For instance the expansion of $\psi(x)$ in terms of $a_x$'s will be,
$$ \psi(x) = \int \mathrm dx'\ c(x') a_{x'}(x),$$
we can use what we know about delta functions to conclude that the appropiate expansion coefficients, $c(x')$, are in fact $c(x')=\psi(x')$.
If we want to expand $\psi$ in the momentum basis (the $b_p$'s) then we write the superposition and try to determine the coefficients.
$$\boxed{ \psi(x) = \int \mathrm dp \ c(p) b_{p}(x)},$$
the coefficient function, $c(p)$, is a vector in $L^2(\mathbb{R})$ as well. In fact what we have writtend down here is an isomorphism between the x-basis and the p-basis. However the bahavior of the operators on functions expressed in this new bases is different.

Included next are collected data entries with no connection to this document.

Lemma dead_timer_play o events s ticks c :
  dead_timer c → (∀ e, e ∈ events → ∃ n, e = SwitchedTo n) →
  dead_timer (play o events s ticks (in_service c) c).
Proof.
  intros [Hserv Hnone] Hev. assert (∀ p, existsb ends_interrupt p = false → after_events p (in_service c) = true) as Hstay.
  { intros p Hp. unfold after_events. by rewrite Hserv, Hp. }
  assert (∀ n, existsb ends_interrupt (default [] (pending c !! n)) = false) as Hpend.
  { intros n. apply not_true_iff_false. intros Heoi. apply (Hnone n). unfold owes.
    destruct (pending c !! n) as [p|]; [by exists p|done]. }
  assert (∀ l, (∀ e, e ∈ l → ∃ n, e = SwitchedTo n) → existsb ends_interrupt l = false) as Hsw.
  { induction l as [|e l IH]; intros Hl; [done|]. destruct (Hl e ltac:(by left)) as [n ->]. apply IH. intros e' ?. apply Hl. by right. }
  destruct events as [|[n|v] rest]; cbn [play].
  - split; [by apply Hstay|done].
  - split; [by apply Hstay|]. intros i (p & Hp & Heoi). cbn [pending] in Hp.
    apply lookup_insert_Some in Hp as [[<- <-]|[_ [_ Hp]%lookup_delete_Some]]; [|by apply (Hnone i); exists p].
    rewrite Hsw in Heoi; [done|]. intros e He. apply Hev. by right.
  - destruct (Hev (NotifyEndOfInterrupt v) ltac:(by left)) as [n ?]. done.
Qed.

Lemma dead_timer_event e c c' : core_event e c c' → dead_timer c → e ≠ Does Tick ∧ dead_timer c'.
Proof.
  intros Hev Hdead. destruct Hev as [l c c' Hstep|o c _ _|o c _ _]; [|done..].
  destruct Hstep as [o c c' _ Hoff _|o c c' _ Hy|o l c _ _|o l c _ _|o t c _ _ _ _|o i c _ _]; [|split; [done|]..];
    [destruct Hdead; congruence| |done..].
  unfold core_yield, mbind, outcome_bind in Hy. destruct (task_yield _ _ _) as [y| |]; [|done..].
  destruct (unwrap (y_scheduler y)) as [s| |]; [|done..]. injection Hy as <-. apply dead_timer_play; [done|].
  destruct (y_switch y) as [[? n]|]; intros e He; [|by apply not_elem_of_nil in He].
  apply list_elem_of_singleton in He as ->. by exists n.
Qed.

Lemma dead_timer_history es c c' : core_history es c c' → dead_timer c → (Does Tick ∉ es) ∧ dead_timer c'.
Proof.
  induction 1 as [c|e es c c1 c' Hev _ IH]; intros Hdead; [split; [apply not_elem_of_nil|done]|].
  destruct (dead_timer_event e c c1 Hev Hdead) as [He Hdead1]. destruct (IH Hdead1) as [Hes Hdead'].
  split; [by apply not_elem_of_cons|done].
Qed.

(** The task after the one that blocks or ends becomes the current one. *)
Lemma retires_to s n i rest e :
  sched_inv s → current_task s = Some n → filter (λ j, j ≠ n) (ready_queue s) = i :: rest →
  (e = Blocks ∨ e = Ends) →
  ∃ s', (∀ c, core_scheduler c = s → lock_owner c !! SchedulerLock = None → core_event e c (set_core_scheduler s' c)) ∧
    sched_inv s' ∧ ready_queue s' = rest ++ [i] ∧ current_task s' = Some i.
Proof.
  intros Hinv Hn Hq He. set (st := match e with Ends => TaskState_Terminated | _ => TaskState_Blocked end).
  set (cur := match e with Ends => None | _ => Some n end).
  assert (sched_inv (retire s n st cur)) as Hr.
  { apply retire_inv; [done..|]. unfold st, cur. destruct He as [-> | ->]; auto with jericho. }
  destruct (schedule_cons _ i rest Hr Hq) as (s' & Hs & Hq' & Hc' & _). pose proof (schedule_inv _ Hr) as Hinv'.
  rewrite Hs in Hinv'. exists s'. split_and!; [|done..]. intros c <- Hfree.
  destruct He as [-> | ->]; [pose proof (event_block n c Hn Hfree) as Hev|pose proof (event_end n c Hn Hfree) as Hev];
    unfold block_current, terminate_current in Hev; rewrite Hn in Hev; unfold st, cur in Hs; rewrite ?Hn, Hs in Hev; exact Hev.
Qed.

(** Until a yield, a core that serves an interrupt goes on serving it, also when
    tasks block and end. *)
Lemma serving_history es c c' :
  core_history es c c' → in_service c = true → Does Yield ∉ es → (Does Tick ∉ es) ∧ in_service c' = true.
Proof.
  induction 1 as [c|e es c c1 c' Hev _ IH]; intros Hserv Hno; [split; [apply not_elem_of_nil|done]|].
  apply not_elem_of_cons in Hno as [He Hno].
  assert (e ≠ Does Tick ∧ in_service c1 = true) as [Hnt Hserv1].
  { destruct Hev as [l c c1 Hstep|o c _ _|o c _ _]; [|done..].
    destruct Hstep; [congruence|done|..]; by split. }
  destruct (IH Hserv1 Hno) as [Hes Hserv']. split; [by apply not_elem_of_cons|done].
Qed.
Lemma mailboxes_create r c :
  mailboxes (IpcRegistry_create_endpoint r c).1 = spec_create (mailboxes r) c.
Proof.
  apply map_eq. intros c'.
  rewrite mailboxes_lookup, get_create_endpoint. unfold spec_create. rewrite mailboxes_lookup.
  destruct (decide (c' = c)) as [->|Hne].
  - destruct (IpcRegistry_get_endpoint r c) eqn:Hc; simpl.
    + by rewrite mailboxes_lookup, Hc.
    + by rewrite lookup_insert_eq.
  - destruct (IpcRegistry_get_endpoint r c) eqn:Hc; simpl;
      rewrite ?lookup_insert_ne by done; rewrite mailboxes_lookup;
      by destruct (IpcRegistry_get_endpoint r c').
Qed.

Lemma mailboxes_set r c ep ep' :
  IpcRegistry_get_endpoint r c = Some ep → ep_id ep' = c →
  mailboxes (IpcRegistry_set_endpoint r c ep') = <[c := ep_messages ep']> (mailboxes r).
Proof.
  intros Hep Hid. apply map_eq. intros c'.
  rewrite mailboxes_lookup, (get_set_endpoint r c c' ep ep') by done.
  destruct (decide (c' = c)) as [->|Hne].
  - by rewrite lookup_insert_eq.
  - by rewrite lookup_insert_ne, mailboxes_lookup.
Qed.

Lemma get_endpoint_id r c ep : IpcRegistry_get_endpoint r c = Some ep → ep_id ep = c.
Proof. by intros [_ ?]%find_key_Some. Qed.

(** ** Well-formed registries *)

Definition message_ok (m : Message) : Prop := (length (msg_data m) <= MAX_MESSAGE_SIZE)%nat.

Record endpoint_ok (ep : IpcEndpoint) : Prop := {
  ok_capacity : ep_max_queue_size ep = mailbox_capacity;
  ok_queue : (length (ep_messages ep) <= mailbox_capacity)%nat;
  ok_messages : Forall message_ok (ep_messages ep);
  ok_waiters : NoDup (ep_waiting ep)
}.

Definition registry_ok (r : IpcRegistry) : Prop := Forall endpoint_ok (endpoints r).

Lemma registry_ok_new : registry_ok IpcRegistry_new.
Proof. apply Forall_nil_2. Qed.

Lemma endpoint_ok_new c : endpoint_ok (IpcEndpoint_new c).
Proof. split; simpl; [done | lia | apply Forall_nil_2 | apply NoDup_nil_2]. Qed.

Lemma endpoint_ok_deliver ep m :
  endpoint_ok ep → message_ok m → (length (ep_messages ep) < mailbox_capacity)%nat →
  endpoint_ok (deliver ep m).
Proof.
  intros [? ? ? ?] Hm Hlen. split; simpl; [done| | |apply NoDup_nil_2].
  - rewrite length_app. simpl. lia.
  - apply Forall_app. auto.
Qed.

Lemma popped_eq ep :
  popped ep = mkIpcEndpoint (ep_id ep) (tail (ep_messages ep)) (ep_waiting ep)
    (ep_max_queue_size ep).
Proof. unfold popped, IpcEndpoint_try_receive. by destruct ep as [? [] ? ?]. Qed.

Lemma endpoint_ok_popped ep : endpoint_ok ep → endpoint_ok (popped ep).
Proof.
  intros [? ? ? ?]. rewrite popped_eq. split; simpl; [done| | |done].
  - destruct (ep_messages ep); simpl in *; lia.
  - by destruct (ok_messages0).
Qed.

Lemma endpoint_ok_add_waiter ep i : endpoint_ok ep → endpoint_ok (IpcEndpoint_add_waiter ep i).
Proof.
  intros [? ? ? ?]. unfold IpcEndpoint_add_waiter. case_bool_decide; [done|].
  split; simpl; [done..|]. apply NoDup_app. split_and!; [done| |apply NoDup_singleton].
  by intros j Hj ->%list_elem_of_singleton.
Qed.

Lemma registry_ok_get r c ep :
  registry_ok r → IpcRegistry_get_endpoint r c = Some ep → endpoint_ok ep.
Proof.
  intros Hr [Hin _]%find_key_Some. by apply (proj1 (Forall_forall _ _) Hr).
Qed.

Lemma registry_ok_set r c ep :
  registry_ok r → endpoint_ok ep → registry_ok (IpcRegistry_set_endpoint r c ep).
Proof. intros Hr Hep. by apply Forall_modify_key. Qed.

Lemma registry_ok_create r c :
  registry_ok r → registry_ok (IpcRegistry_create_endpoint r c).1.
Proof.
  intros Hr. apply Forall_app. split; [done|]. apply Forall_singleton, endpoint_ok_new.
Qed.

#[export] Hint Resolve registry_ok_new endpoint_ok_new endpoint_ok_deliver endpoint_ok_popped
  endpoint_ok_add_waiter registry_ok_get registry_ok_set registry_ok_create : jericho.

Lemma foldl_unblock_inv l s : sched_inv s → sched_inv (foldl unblock_task s l).
Proof. revert s. induction l; simpl; auto with jericho. Qed.

(** ** One request *)

Lemma ipc_call_refines q r s tr :
  registry_ok r →
  ∃ r' s' tr', ipc_call q (idle r s tr) =
      Ok ((spec_step (mailboxes r) q).2, idle r' s' tr') ∧
    registry_ok r' ∧ mailboxes r' = (spec_step (mailboxes r) q).1 ∧
    (sched_inv s → sched_inv s').
Proof.
  intros Hr. unfold ipc_call, mbind, K_bind. destruct q as [c|snd cspace c data|rcv cspace c]; simpl.
  - do 3 eexists.
    split; [reflexivity|]. split_and!; [by apply registry_ok_create | apply (mailboxes_create r c) | done].
  - rewrite send_message_run. destruct (ipc_target _ _ _) as [t|]; simpl; [|by eauto 10].
    unfold spec_send. rewrite mailboxes_lookup.
    destruct (IpcRegistry_get_endpoint r t) as [ep|] eqn:Hep; simpl; [|by eauto 10].
    pose proof (registry_ok_get _ _ _ Hr Hep) as Hok. rewrite (ok_capacity _ Hok).
    case_decide; [by eauto 10|]. case_decide; [by eauto 10|].
    do 3 eexists. split; [reflexivity|]. simpl. split_and!.
    + apply registry_ok_set; [done|]. apply endpoint_ok_deliver; [done| |lia].
      unfold message_ok. simpl. lia.
    + rewrite (mailboxes_set r t ep); [done..|]. exact (get_endpoint_id _ _ _ Hep).
    + apply foldl_unblock_inv.
  - rewrite try_receive_run. destruct (ipc_target _ _ _) as [t|]; simpl; [|by eauto 10].
    unfold spec_receive. rewrite mailboxes_lookup.
    destruct (IpcRegistry_get_endpoint r t) as [ep|] eqn:Hep; simpl; [|by eauto 10].
    do 3 eexists. split; [reflexivity|]. split_and!; [eauto with jericho| |done].
    rewrite (mailboxes_set r t ep); [by rewrite popped_eq|done|].
    rewrite popped_eq. exact (get_endpoint_id _ _ _ Hep).
Qed.

Lemma ipc_calls_refine l r s tr :
  registry_ok r →
  ∃ r' s' tr', ipc_calls l (idle r s tr) =
      Ok ((spec_run (mailboxes r) l).2, idle r' s' tr') ∧
    registry_ok r' ∧ mailboxes r' = (spec_run (mailboxes r) l).1 ∧
    (sched_inv s → sched_inv s').
Proof.
  revert r s tr. induction l as [|q l IH]; intros r s tr Hr.
  { exists r, s, tr. done. }
  destruct (ipc_call_refines q r s tr Hr) as (r1 & s1 & tr1 & Hq & Hr1 & Hm1 & Hs1).
  destruct (IH r1 s1 tr1 Hr1) as (r2 & s2 & tr2 & Hl & Hr2 & Hm2 & Hs2).
  exists r2, s2, tr2. simpl. unfold mbind, K_bind in *. rewrite Hq, Hl. rewrite Hm1 in *.
  destruct (spec_step (mailboxes r) q) as [m1 rep]. simpl in *.
  destruct (spec_run m1 l) as [m2 reps]. simpl in *. split_and!; auto.
Qed.

(** ** What the component promises *)

(** C1: the endpoint registry implements a map of bounded mailboxes.  On a
    kernel whose locks are free, any sequence of endpoint creations, sends and
    receives answers exactly what the specification answers, leaves the
    specified mailboxes, releases both locks again, never panics or spins, and
    keeps the scheduler's invariant. *)
Theorem ipc_refines_mailboxes l r s tr :
  registry_ok r → sched_inv s →
  ∃ r' s' tr', ipc_calls l (idle r s tr) =
      Ok ((spec_run (mailboxes r) l).2, idle r' s' tr') ∧
    registry_ok r' ∧ mailboxes r' = (spec_run (mailboxes r) l).1 ∧ sched_inv s'.
Proof.
  intros Hr Hs. destruct (ipc_calls_refine l r s tr Hr) as (r' & s' & tr' & H1 & H2 & H3 & H4).
  exists r', s', tr'. auto.
Qed.

(** The messages that request [q], answered [rep], adds to and takes from
    endpoint [t]. *)
Definition accepted (t : CapabilityId) (q : ipc_request) (rep : ipc_reply) : list Message :=
  match q, rep with
  | Req_send sender cspace c data, Rep_send (ROk _) =>
      if decide (ipc_target Rights_write cspace c = Some t) then [mkMessage sender data None]
      else []
  | _, _ => []
  end.

Definition received (t : CapabilityId) (q : ipc_request) (rep : ipc_reply) : list Message :=
  match q, rep with
  | Req_receive _ cspace c, Rep_receive (ROk (Some m)) =>
      if decide (ipc_target Rights_read cspace c = Some t) then [m] else []
  | _, _ => []
  end.

Definition along {A} (f : ipc_request → ipc_reply → list A) (l : list ipc_request)
    (reps : list ipc_reply) : list A := concat (zip_with f l reps).

Lemma spec_step_fifo m q t q0 :
  m !! t = Some q0 →
  ∃ q1, (spec_step m q).1 !! t = Some q1 ∧
    q0 ++ accepted t q (spec_step m q).2 = received t q (spec_step m q).2 ++ q1.
Proof.
  intros Hm. assert (∃ q1, m !! t = Some q1 ∧ q0 ++ [] = [] ++ q1) as Hsame.
  { exists q0. by rewrite app_nil_r. }
  destruct q as [c|snd cspace c data|rcv cspace c]; simpl.
  - unfold spec_create. destruct (decide (c = t)) as [->|Hne]; [by rewrite Hm|].
    destruct (m !! c); [done|]. by rewrite lookup_insert_ne.
  - destruct (ipc_target _ _ _) as [t'|]; simpl; [|done]. unfold spec_send.
    destruct (m !! t') as [q'|] eqn:Hm'; simpl; [|done].
    case_decide; [done|]. case_decide; [done|]. simpl.
    destruct (decide (t' = t)) as [->|Hne].
    + rewrite decide_True, lookup_insert_eq by done. rewrite Hm in Hm'. injection Hm' as <-.
      by eexists.
    + rewrite decide_False by congruence. by rewrite lookup_insert_ne.
  - destruct (ipc_target _ _ _) as [t'|]; simpl; [|done]. unfold spec_receive.
    destruct (m !! t') as [q'|] eqn:Hm'; simpl; [|done].
    destruct (decide (t' = t)) as [->|Hne].
    + rewrite lookup_insert_eq. rewrite Hm in Hm'. injection Hm' as <-. exists (tail q0).
      split; [done|]. destruct q0; simpl; [done|]. by rewrite decide_True, app_nil_r.
    + rewrite lookup_insert_ne by done. destruct (head q'); [|done].
      by rewrite decide_False by congruence.
Qed.

Lemma spec_run_fifo l m t q0 :
  m !! t = Some q0 →
  ∃ q1, (spec_run m l).1 !! t = Some q1 ∧
    q0 ++ along (accepted t) l (spec_run m l).2 = along (received t) l (spec_run m l).2 ++ q1.
Proof.
  unfold along. revert m q0. induction l as [|q l IH]; intros m q0 Hm; simpl.
  { exists q0. by rewrite app_nil_r. }
  destruct (spec_step_fifo m q t q0 Hm) as (q1 & Hq1 & Heq).
  destruct (spec_step m q) as [m1 rep]. simpl in *.
  destruct (IH m1 q1 Hq1) as (q2 & Hq2 & Heq2).
  destruct (spec_run m1 l) as [m2 reps]. simpl in *. exists q2. split; [done|].
  by rewrite (assoc_L (++)), Heq, <- (assoc_L (++)), Heq2, (assoc_L (++)).
Qed.

(** End-to-end FIFO delivery.  Over any sequence of requests the messages
    an endpoint held at the start, followed by those it accepted, are exactly
    the messages it delivered, in that order, followed by those it still
    holds: nothing is lost, duplicated, reordered or forged. *)
Theorem ipc_fifo l r s tr t ep :
  registry_ok r → IpcRegistry_get_endpoint r t = Some ep →
  ∃ reps r' s' tr' ep', ipc_calls l (idle r s tr) = Ok (reps, idle r' s' tr') ∧
    IpcRegistry_get_endpoint r' t = Some ep' ∧
    ep_messages ep ++ along (accepted t) l reps =
      along (received t) l reps ++ ep_messages ep'.
Proof.
  intros Hr Hep. destruct (ipc_calls_refine l r s tr Hr) as (r' & s' & tr' & Hl & _ & Hm & _).
  destruct (spec_run_fifo l (mailboxes r) t (ep_messages ep)) as (q1 & Hq1 & Heq).
  { by rewrite mailboxes_lookup, Hep. }
  rewrite <- Hm, mailboxes_lookup in Hq1. apply fmap_Some in Hq1 as (ep' & Hep' & ->).
  by exists (spec_run (mailboxes r) l).2, r', s', tr', ep'.
Qed.

(** C40: bounded memory.  From [ipc_init] on, whatever the requests, no endpoint
    ever holds more than 16 messages and no message more than 4096 bytes. *)
Theorem ipc_bounded l r0 s tr0 :
  ∃ reps r' s' tr',
    (_ ← ipc_init; ipc_calls l) (mkKernel r0 (Some s) [] tr0) = Ok (reps, idle r' s' tr') ∧
    ∀ ep, ep ∈ endpoints r' →
      (length (ep_messages ep) <= 16)%nat ∧
      ∀ m, m ∈ ep_messages ep → (length (msg_data m) <= 4096)%nat.
Proof.
  destruct (ipc_calls_refine l IpcRegistry_new s
    ((tr0 ++ [Acquired IPC_REGISTRY]) ++ [Released IPC_REGISTRY]) registry_ok_new)
    as (r' & s' & tr' & Hl & Hr & _ & _).
  eexists _, r', s', tr'. split; [exact Hl|]. intros ep Hep.
  destruct (proj1 (Forall_forall _ _) Hr ep Hep) as [_ Hq Hms _]. split; [done|].
  intros m Hm. by apply (proj1 (Forall_forall _ _) Hms).
Qed.

(** A receive is denied exactly without a token that allows it. *)
Lemma try_receive_denied receiver cspace c k k' :
  try_receive_message receiver cspace c k = Ok (RErr IpcError_PermissionDenied, k') ↔
    ipc_target Rights_read cspace c = None ∧ k' = k.
Proof.
  unfold try_receive_message, ipc_target.
  destruct (CSpace_get cspace c) as [cap|]; simpl; [|unfold mret, K_ret; intuition congruence].
  case_bool_decide; [rewrite !decide_True by done | rewrite !decide_False by done; simpl].
  2: { unfold mret, K_ret. intuition congruence. }
  unfold with_guard, mbind, K_bind, get_registry, k_lock, mret, K_ret. simpl.
  destruct (Rights_read _); simpl; [|intuition congruence].
  split; [|by intros [? _]].
  destruct (decide _); [done|]. simpl.
  destruct (k_registry k) as [r|]; [|done]. simpl.
  destruct (IpcRegistry_get_endpoint r _) as [ep|]; [|done]. simpl.
  by destruct (IpcEndpoint_try_receive ep).
Qed.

$$ \hat{x} \psi(x) = \int \mathrm dp \ c(p) x e^{ipx} = \int \mathrm dp \ c(p) \left(-i\frac{\partial}{\partial p} \right)e^{ipx} = \int \mathrm dp \ i \frac{\partial c(p)}{\partial p} e^{ipx} $$
$$ \boxed{ \hat{x} = i \frac{\partial}{\partial p}} $$
$$ \hat{p} \psi(x) = \int \mathrm dp \ c(p) \left(-i \frac{\partial}{\partial x} \right) e^{ipx} = \int \mathrm dp \ c(p) p e^{ipx} = \int \mathrm dp \ i \frac{\partial c(p)}{\partial p} e^{ipx} $$
$$ \boxed{ \hat{p} = p} $$
This means that in the p-basis the eigenvalues of $\hat{x}$ are $a_x(p) = e^{-ipx}$. I can write $c(p)$ in terms of the x-basis then by the integral,
$$ c(p) = \int \mathrm dx \ \phi(x) e^{-ipx} $$
I've used $\phi(x)$ to represent the coefficients in this expansion, but in practice we actually know the vector in the x-basis which is isomorphic to $c$, that would be $\psi(x)$.
$$ \boxed{ c(p) = \int \mathrm dx \ \psi(x) e^{-ipx} }$$
One issue is the normalization of the transforms are off. This is because the don't have finite norms. For that you need to actually prove the Fourier inversion theorem.